How to Avoid Being Embarrassed by Fake News
I remember how embarrassed I was when it happened: I read an article online that led me to believe that one of my favorite childhood television stars was deceased. That was until a dear friend and colleague of mine did some fact checking that proved otherwise. And there I stood, with egg on my face, humbled by the fake news phenomenon.
The creators of fake news articles will often use sensationalized headlines, similar to tabloids, to grab viewers’ attention. The more intriguing, peculiar, or shocking the headline, the more likely it is that the viewer will read on and take the information at face value—like I did.

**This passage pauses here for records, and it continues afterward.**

Lemma unix_connect_ends t c e env cx b fd N : net_inv N → owned_by is_bare fd N = true →
  ∃ N' b' p ws, UnixSocket.connect t c e env cx b fd N = Some (N', b', p, ws) ∧ tidy (λ x, by_entry e fd x ∨ x = fd) N N'.
Proof.
  intros HI Ho. pose proof (bare_start c e fd N HI Ho) as Hs. pose proof (about_close fd N (n_wf _ HI)) as Hc.
  destruct (connect_first_ends (by_entry e fd) (UnixSocket.checked t SOCK_DGRAM fd N (connect_bare c e fd N)) env cx b fd N HI)
    as (N' & b' & p & ws & E & Ht & _); [by apply tidy_checked, tidy_connect| |by exists N', b', p, ws].
  unfold UnixSocket.checked. destruct t as [t|]; [|simpl; eauto]. case_bool_decide; [simpl; eauto|].
  destruct (connect_bare c e fd N) as [? []]; simpl in *; auto.
Qed.

(** The excuse of one address. *)
Definition by_connect (a : addr_env) (fd : nat) : Prop := by_entry a.(ae_reg) a.(ae_fd) fd ∨ fd = a.(ae_fd).

Lemma connect_addr_ends a cx b N : net_inv N → free a.(ae_fd) N = true →
  ∃ N' b' p ws, TcpStream.connect_addr a cx b N = Some (N', b', p, ws) ∧ tidy (by_connect a) N N' ∧
    (∀ e, p = Ready (Err e) → (∃ r, about a.(ae_fd) N N' None r) ∨ N' = N).
Proof.
  intros HI Hf. destruct a as [e1 c e2 env fd]. unfold TcpStream.connect_addr, by_connect. simpl in *.
  apply connect_first_ends; [done| |]; unfold Net.connect_addr.
  - pose proof (tidy_bare (by_entry e2 fd) fd e1 N Hf) as H1. unfold new_socket in *. destruct e1; [exact H1|].
    eapply tidy_trans; [exact H1|]. apply tidy_connect, bare_opened.
  - unfold new_socket. destruct e1; [by right|]. destruct (keeps_bare none fd N HI Hf) as [[HI1 _] _].
    pose proof (about_open fd (mkSock true Unconnected None) (Bare false) N (n_wf _ HI)) as Ha.
    pose proof (bare_start c e2 fd _ HI1 (bare_opened _ _ _ _)) as Hs.
    destruct (connect_bare c e2 fd _) as [N' [fd'|e]]; simpl in *.
    + destruct Hs as (-> & Ho & v & r & H2). split; [done|]. split; [done|]. exists v, r. by eapply about_trans.
    + left. destruct Hs as [r H2]. exists r. by eapply about_trans.
Qed.

Lemma connect_ends cx addrs : ∀ last b N, net_inv N → forallb (λ a, free a.(ae_fd) N) addrs = true →
  ∃ N' b' p ws k, TcpStream.connect last addrs cx b N = Some (N', b', p, ws, k) ∧
    tidy (λ fd, ∃ a, a ∈ addrs ∧ by_connect a fd) N N'.
Proof.
  induction addrs as [|a addrs IH]; intros last b N HI Hf.
  { do 5 eexists. split; [done|apply tidy_refl]. }
  simpl in Hf. apply andb_true_iff in Hf as [Ha Hr].
  destruct (connect_addr_ends a cx b N HI Ha) as (N1 & b1 & p1 & ws1 & E & Ht & He). cbn [TcpStream.connect]. rewrite E. simpl.
  assert (tidy (λ fd, ∃ a', a' ∈ a :: addrs ∧ by_connect a' fd) N N1) as Ht1.
  { eapply tidy_weaken, Ht. intros fd ?. exists a. split; [left|done]. }
  destruct p1 as [[fd|e]|]; [do 5 eexists; by split| |do 5 eexists; by split].
  pose proof (tidy_inv _ _ _ HI Ht) as HI1.
  destruct (IH (Some e) b1 N1 HI1) as (N2 & b2 & p2 & ws2 & k & E2 & Ht2).
  { destruct (He e eq_refl) as [[r Hb]| ->]; [|done]. rewrite forallb_forall in *. intros a' Hin.
    eapply about_free; [apply HI|exact Hb|left; by apply Hr]. }
  rewrite E2. simpl. do 5 eexists. split; [done|]. eapply tidy_trans; [exact Ht1|].
  eapply tidy_weaken, Ht2. intros fd (a' & ? & ?). exists a'. split; [by right|done].
Qed.

Lemma connect_again_ends env fd addrs cx b N : net_inv N → owned_by is_pend fd N = true →
  forallb (λ a, free a.(ae_fd) N || bool_decide (a.(ae_fd) = fd)) addrs = true →
  ∃ N' b' p ws k, TcpStream.connect_again env fd addrs cx b N = Some (N', b', p, ws, k) ∧
    tidy (λ x, x = fd ∨ ∃ a, a ∈ addrs ∧ by_connect a x) N N'.
Proof.
  intros HI Ho Hr. destruct (connect_poll_ends env cx b fd N HI Ho) as (N1 & b1 & p1 & ws1 & E & Ht & He).
  unfold TcpStream.connect_again. rewrite E. simpl.
  assert (tidy (λ x, x = fd ∨ ∃ a, a ∈ addrs ∧ by_connect a x) N N1) as Ht1.
  { eapply tidy_weaken, Ht. by left. }
  destruct p1 as [[fd'|e]|]; [do 5 eexists; by split| |do 5 eexists; by split].
  destruct (He e eq_refl) as [r Hb]. pose proof (tidy_inv _ _ _ HI Ht) as HI1.
  destruct (connect_ends cx addrs (Some e) b1 N1 HI1) as (N2 & b2 & p2 & ws2 & k & E2 & Ht2).
  { rewrite forallb_forall in *. intros a' [?|?%bool_decide_eq_true]%Hr%orb_true_iff;
      (eapply about_free; [apply HI|exact Hb|]); [by left|by right]. }
  rewrite E2. simpl. do 5 eexists. split; [done|]. eapply tidy_trans; [exact Ht1|]. eapply tidy_weaken, Ht2. by right.
Qed.

(** What an operation may leave behind. *)
Definition op_leaves (o : op) (fd : nat) : Prop := fd ∈ op_connects o ∨ op_late o fd.

Lemma op_late_one o e fd : (e, fd) ∈ op_registers o → ∀ x, by_entry e fd x → op_leaves o x.
Proof. intros Hin x Hx. right. by exists (e, fd). Qed.
Lemma op_leaves_connect o e fd : (e, fd) ∈ op_registers o → fd ∈ op_connects o → ∀ x, by_entry e fd x ∨ x = fd → op_leaves o x.
Proof. intros Hr Hc x [?| ->]; [by eapply op_late_one|by left]. Qed.
Lemma op_leaves_addrs o (addrs : list addr_env) : (∀ a, a ∈ addrs → (a.(ae_reg), a.(ae_fd)) ∈ op_registers o ∧ a.(ae_fd) ∈ op_connects o) →
  ∀ x, (∃ a, a ∈ addrs ∧ by_connect a x) → op_leaves o x.
Proof. intros H x (a & Ha & Hx). destruct (H a Ha). by eapply op_leaves_connect. Qed.

Ltac late_one := apply op_late_one; by left.

Lemma tidy_op_pair o e1 e2 e3 a b N :
  (e2, a) ∈ op_registers o → (e3, b) ∈ op_registers o →
  free a N = true → free b N = true → negb (bool_decide (a = b)) = true → tidy (op_leaves o) N (pair_socks e1 e2 e3 a b N).1.
Proof.
  intros H2 H3 Ha Hb Hab. eapply tidy_weaken, tidy_pair; [|done..].
  intros x [Hx|Hx]; [exact (op_late_one o e2 a H2 x Hx)|exact (op_late_one o e3 b H3 x Hx)].
Qed.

In its infancy fake news was used as a vehicle to spread inaccurate information, cause fear and panic, or create a mockery of significant news events, such as a celebrity’s death, a natural disaster, or elections. Since fake news has proven so effective at exploiting human curiosity, cyber criminals have begun to use it as a phishing mechanism to deliver malware and commit other cybercrimes.
For example, a hacker could easily embed malicious code into an image within a fake news article and distribute it via social media. By simply clicking on the image, the device becomes infected with nasty malware such as Locky ransomware. In fact, there is a pretty good chance that one of your close friends has unknowingly shared information, or an article that contained booby-trapped images or links to malicious websites. Of course, this makes combating fake news even more difficult, because as the saying goes, if you can’t trust your friends, then who can you trust? To help protect yourself from being duped by fake news, we suggest using the following strategies:
Put your emotions in check and think before you click.
Fake news feeds off human curiosity, and that captivating headline you just read may have been carefully crafted just to lure you in—don’t fall for it.
Carefully scrutinize the news you read regardless of who shared it.
This includes your friends. If you are unsure about the accuracy of a story, check to see if it’s being reported by other credible sources. If the story is true, other news organizations are most likely reporting on it as well.
Familiarize yourself with the author or contributor.
Start by Googling the author or contributor, check their sources, and supporting evidence. You may also consider checking fact-finding sites like Snopes.com and FactCheck.org to see what they are reporting. You just might discover that the story is meant to be a hoax, satire, or joke.
Using these simple strategies can help you avoid the pitfalls of being embarrassed or misled by fake news. Remember, when in doubt, always check it out!